For entities that are in the business of ‘mining’ Bitcoin, or are carrying on a business of buying and selling Bitcoin as an exchange service, the paper states that any income derived from the transfer or sale of the Bitcoin would be included in assessable income, and any expenses incurred in respect of the mining activity or exchange service (including acquisition of Bitcoin for sale) would be allowed as a deduction (subject to application of the non-commercial loss provisions of the Income Tax Assessment Act 1997). Additionally, the Bitcoin in each case would be treated for tax purposes as trading stock and subject to the trading stock provisions in that Act.
On the question of GST issues for these businesses, the paper states that the supply of the Bitcoin in the course of or furtherance of a Bitcoin mining enterprise or an exchange service would result in GST being payable on that supply. In the case of a Bitcoin mining enterprise, an input tax credit claim would be available in respect of acquisitions that made in the course of carrying on that enterprise.

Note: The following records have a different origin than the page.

(** [print] on the records [received] from the channel [in], in the
  order of their reception; [isTerminal] is
  [terminal.IsTerminal(int(syscall.Stdout))]. *)
Definition print (received : list printContext) (pretty isTerminal : bool)
  : outcome trace :=
let marshal := if pretty && isTerminal then MarshalIndent else Marshal in
print_loop marshal received {| stdout := []; closed := [] |}.



End Print.
End Printer.

(** ** Vocabulary of the statements *)

Definition valid_code_point (r : Z) : Prop := 0 <= r <= 0x10FFFF.

(** The characters of [s] that satisfy [p], in order. *)
Fixpoint keep (p : ascii -> bool) (s : string) : string :=
  match s with
  | EmptyString => EmptyString
  | String c s' => if p c then String c (keep p s') else keep p s'
  end.

Fixpoint all_chars (p : ascii -> bool) (s : string) : bool :=
  match s with
  | EmptyString => true
  | String c s' => p c && all_chars p s'
  end.

Fixpoint occurs (c : ascii) (s : string) : bool :=
  match s with
  | EmptyString => false
  | String c' s' => Ascii.eqb c' c || occurs c s'
  end.

(** A byte of the class [[A-Za-z0-9_-]]. *)
Definition client_id_byte (c : ascii) : bool := client_id_char (byte_val c).


(** ** The command dispatcher ([main.go]) *)

(** The four command types of the tool; [parseArgs] returns a fresh value
    of one of them. *)
Inductive command : Type := consumeCmd | produceCmd | topicCmd | groupCmd.

Definition tab : string := String "009"%char EmptyString.
Definition dquote : string := String "034"%char EmptyString.

(** [strings.Join(segs, sep)] for a separator of one byte. *)
Fixpoint Join (segs : list string) (sep : ascii) : string :=
  match segs with
  | [] => EmptyString
  | [seg] => seg
  | seg :: segs' => seg +:+ String sep (Join segs' sep)
  end.
(* ===== verification/AuthCodes.v ===== *)
(** * Wire codes (src/Auth/AuthCodes.h)

    The command and result enumerations with the source's constructors, and
    their numeric values.  [cmd_of_byte] is what a [switch] on a received byte
    resolves to. *)

From S2P Require Import Prelude.

Inductive eAuthCmd : Set :=
| CMD_AUTH_LOGON_CHALLENGE
| CMD_AUTH_LOGON_PROOF
| CMD_AUTH_RECONNECT_CHALLENGE
| CMD_AUTH_RECONNECT_PROOF
| CMD_REALM_LIST
| CMD_XFER_INITIATE
| CMD_XFER_DATA
| CMD_XFER_ACCEPT
| CMD_XFER_RESUME
| CMD_XFER_CANCEL.

#[export] Instance eAuthCmd_eq_dec : EqDecision eAuthCmd.
Proof. solve_decision. Defined.

Definition cmd_code (c : eAuthCmd) : Z :=
  match c with
  | CMD_AUTH_LOGON_CHALLENGE => 0x00
  | CMD_AUTH_LOGON_PROOF => 0x01
  | CMD_AUTH_RECONNECT_CHALLENGE => 0x02
  | CMD_AUTH_RECONNECT_PROOF => 0x03
  | CMD_REALM_LIST => 0x10
  | CMD_XFER_INITIATE => 0x30
  | CMD_XFER_DATA => 0x31
  | CMD_XFER_ACCEPT => 0x32
  | CMD_XFER_RESUME => 0x33
  | CMD_XFER_CANCEL => 0x34
  end.

Definition all_cmds : list eAuthCmd :=
  [CMD_AUTH_LOGON_CHALLENGE; CMD_AUTH_LOGON_PROOF; CMD_AUTH_RECONNECT_CHALLENGE;
   CMD_AUTH_RECONNECT_PROOF; CMD_REALM_LIST; CMD_XFER_INITIATE; CMD_XFER_DATA;
   CMD_XFER_ACCEPT; CMD_XFER_RESUME; CMD_XFER_CANCEL].

(** The enumerator a [switch] on the byte [b] selects; [None] is [default]. *)
Definition cmd_of_byte (b : Z) : option eAuthCmd :=
  List.find (fun c => cmd_code c =? b) all_cmds.

Inductive AuthResult : Set :=
| WOW_SUCCESS
| WOW_FAIL_UNKNOWN0
| WOW_FAIL_UNKNOWN1
| WOW_FAIL_BANNED
| WOW_FAIL_UNKNOWN_ACCOUNT
| WOW_FAIL_INCORRECT_PASSWORD
| WOW_FAIL_ALREADY_ONLINE
| WOW_FAIL_NO_TIME
| WOW_FAIL_DB_BUSY
| WOW_FAIL_VERSION_INVALID
| WOW_FAIL_VERSION_UPDATE
| WOW_FAIL_INVALID_SERVER
| WOW_FAIL_SUSPENDED
| WOW_FAIL_FAIL_NOACCESS
| WOW_SUCCESS_SURVEY
| WOW_FAIL_PARENTCONTROL
| WOW_FAIL_LOCKED_ENFORCED
| WOW_FAIL_TRIAL_ENDED
| WOW_FAIL_USE_BATTLENET
| WOW_FAIL_ANTI_INDULGENCE
| WOW_FAIL_EXPIRED
| WOW_FAIL_NO_GAME_ACCOUNT
| WOW_FAIL_CHARGEBACK
| WOW_FAIL_IGR_WITHOUT_BNET
| WOW_FAIL_GAME_ACCOUNT_LOCKED
| WOW_FAIL_UNLOCKABLE_LOCK
| WOW_FAIL_CONVERSION_REQUIRED
| WOW_FAIL_DISCONNECTED.

#[export] Instance AuthResult_eq_dec : EqDecision AuthResult.
Proof. solve_decision. Defined.

Definition result_code (r : AuthResult) : Z :=
  match r with
  | WOW_SUCCESS => 0x00
  | WOW_FAIL_UNKNOWN0 => 0x01
  | WOW_FAIL_UNKNOWN1 => 0x02
  | WOW_FAIL_BANNED => 0x03
  | WOW_FAIL_UNKNOWN_ACCOUNT => 0x04
  | WOW_FAIL_INCORRECT_PASSWORD => 0x05
  | WOW_FAIL_ALREADY_ONLINE => 0x06
  | WOW_FAIL_NO_TIME => 0x07
  | WOW_FAIL_DB_BUSY => 0x08
  | WOW_FAIL_VERSION_INVALID => 0x09
  | WOW_FAIL_VERSION_UPDATE => 0x0A
  | WOW_FAIL_INVALID_SERVER => 0x0B
  | WOW_FAIL_SUSPENDED => 0x0C
  | WOW_FAIL_FAIL_NOACCESS => 0x0D
  | WOW_SUCCESS_SURVEY => 0x0E
  | WOW_FAIL_PARENTCONTROL => 0x0F
  | WOW_FAIL_LOCKED_ENFORCED => 0x10
  | WOW_FAIL_TRIAL_ENDED => 0x11
  | WOW_FAIL_USE_BATTLENET => 0x12
  | WOW_FAIL_ANTI_INDULGENCE => 0x13
  | WOW_FAIL_EXPIRED => 0x14
  | WOW_FAIL_NO_GAME_ACCOUNT => 0x15
  | WOW_FAIL_CHARGEBACK => 0x16
  | WOW_FAIL_IGR_WITHOUT_BNET => 0x17
  | WOW_FAIL_GAME_ACCOUNT_LOCKED => 0x18
  | WOW_FAIL_UNLOCKABLE_LOCK => 0x19
  | WOW_FAIL_CONVERSION_REQUIRED => 0x20
  | WOW_FAIL_DISCONNECTED => 0xFF
  end.

Lemma cmd_code_byte (c : eAuthCmd) : is_byte (cmd_code c).
Proof. by destruct c. Qed.

Lemma result_code_byte (r : AuthResult) : is_byte (result_code r).
Proof. by destruct r. Qed.

Lemma cmd_of_byte_code (c : eAuthCmd) : cmd_of_byte (cmd_code c) = Some c.
Proof. by destruct c. Qed.

Lemma cmd_of_byte_Some (b : Z) (c : eAuthCmd) :
  cmd_of_byte b = Some c -> cmd_code c = b.
Proof. intros [_ H]%List.find_some. by apply Z.eqb_eq. Qed.

Lemma result_code_inj (r r' : AuthResult) : result_code r = result_code r' -> r = r'.
Proof. by destruct r, r'. Qed.

#[export] Hint Resolve cmd_code_byte result_code_byte : realmd.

In the case of an exchange service, the paper states that input tax credits will be available for Bitcoin acquired if the supply of Bitcoin is a taxable supply.
With respect to the acquisition of Bitcoin as an investment, the paper states that the investor will not be assessed on any profits resulting from the sale or be allowed any deductions for any losses made, provided that:
- the investor is not carrying on a business of Bitcoin investment; and
- the transactions does not amount to a profit- making undertaking or plan.
However, the paper goes on to state that CGT may apply to the disposal of the Bitcoin i.e. because the Bitcoin is an asset for CGT purposes (but subject to comments above about personal transactions).
There would be no GST consequences where the Bitcoin is not supplied or acquired in the course or furtherance of an enterprise carried on.
The guidance paper does not bind the ATO (as does a public ruling) but in this respect it is relevant to note that the ATO has now published 4 draft Tax Determinations and a draft GST Ruling dealing with the above issues, and it is anticipated that these will be finalised as binding positions of the ATO in due course.
ATO data matching projects
Through the publication of Commonwealth Gazette notices the Commissioner of Taxation has notified three new data matching programs to be conducted by the ATO. These are:
- Taxable Government Grants & Payments (2014) where the ATO will acquire details of entities receiving taxable grants and payments from various Federal, State and Territory and Local Government departments, agencies and authorities.
- Banking Transparency (2012-2015) where the ATO will request and collect account details of bank customers to identify Australian resident taxpayers with offshore bank accounts which may evidence undeclared income and/or gains for the years ended 30 June 2012 to 2015.
- Music Royalty Payments (2011-2013) where the ATO will acquire details of entities collecting and distributing music royalty payments for the 2011, 2012 and 2013 financial years.
The purpose of the above programs is to identify non-compliance with lodgement, payment and reporting obligations under taxation laws.